- _REQUIRED WORK_: Only those lines running from the start of the listing below through the line that holds "counts that are" are to be written out, exactly and in full.

- _MATERIAL PROVIDED_:

(** C40: Take a price per token with an input price, a request that makes no image, and
    counts that are not negative, whose classes fit into the prompt and whose cache creation
    adds up.  Then every prompt token falls in exactly one class - uncached, read from the
    cache, written to it plainly, for 5 minutes or for an hour - and the estimate is the sum
    of these classes at their rates, of the completion and of the audio.  Tokens read from
    the cache cost nothing when the price has no cache ratio. *)
Theorem prompt_tokens_billed_once (u : gatewayUsage) (pricing : selectedPricing) (input : float64)
    (Hok : usage_ok u) (Hbreakdown : breakdown_ok u)
    (Hfit : CachedPromptTokens (normalized u) + CacheCreationInputTokens (normalized u)
            + CacheWriteTokens (normalized u) ≤ PromptTokens (normalized u))
    (Hinput : p_InputValue pricing = Some input)
    (Htext : isPerRequestPricing pricing = false ∧ ImageCount u ≤ 0) :
  let n := normalized u in
  let write tokens ratio :=
    if_tokens tokens (token_cost_ratio tokens input (cacheWriteRatioValue ratio)) in
  uncachedPromptTokens n + CachedPromptTokens n + CacheWriteTokens n
    + CacheCreation5mInputTokens n + CacheCreation1hInputTokens n = PromptTokens n
  ∧ estimateCost u pricing
    = charge_all
        [ if_tokens (uncachedPromptTokens n) (token_cost (uncachedPromptTokens n) input);
          ratio ← p_CacheRatio pricing;
          if_tokens (CachedPromptTokens n) (token_cost_ratio (CachedPromptTokens n) input ratio);
          charge_all
            [ write (CacheWriteTokens n) (p_CacheWriteRatio pricing);
              write (CacheCreation5mInputTokens n) (p_CacheWriteRatio pricing);
              write (CacheCreation1hInputTokens n)
                (firstPricingValue (p_CacheWrite1hRatio pricing) (p_CacheWriteRatio pricing)) ];
          output ← p_OutputValue pricing;
          if_tokens (CompletionTokens u) (token_cost (CompletionTokens u) output);
          value ← audioOutputUnitValue pricing;
          if_tokens (AudioOutputTokens u) (token_cost (AudioOutputTokens u) value) ].
Proof.
  destruct Htext as [Htext Himg]. cbv zeta. split.
  - destruct (normalized_created u Hok Hbreakdown) as (H5 & H1 & Hsum).
    destruct (normalized_range u Hok) as (? & ? & ? & ?).
    set (n := normalized u) in *. unfold uncachedPromptTokens.
    rewrite (sub64_small (PromptTokens n)) by (unfold in_int64, min_int64, max_int64; lia).
    rewrite (sub64_small (PromptTokens n - _)) by (unfold in_int64, min_int64, max_int64; lia).
    rewrite sub64_small by (unfold in_int64, min_int64, max_int64; lia).
    rewrite (proj2 (Z.ltb_ge _ 0)) by lia. lia.
  - unfold estimateCost. rewrite Htext.
    change (ImageCount (normalized u)) with (ImageCount u).
    rewrite (proj2 (Z.ltb_ge 0 (ImageCount u))) by done.
    rewrite (cacheWriteTokenCost_lines u pricing input) by done. by rewrite Hinput.
Qed.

- _WORKED SOLUTION_:
(** C40: Take a price per token with an input price, a request that makes no image, and
    counts that are not negative, whose classes fit into the prompt and whose cache creation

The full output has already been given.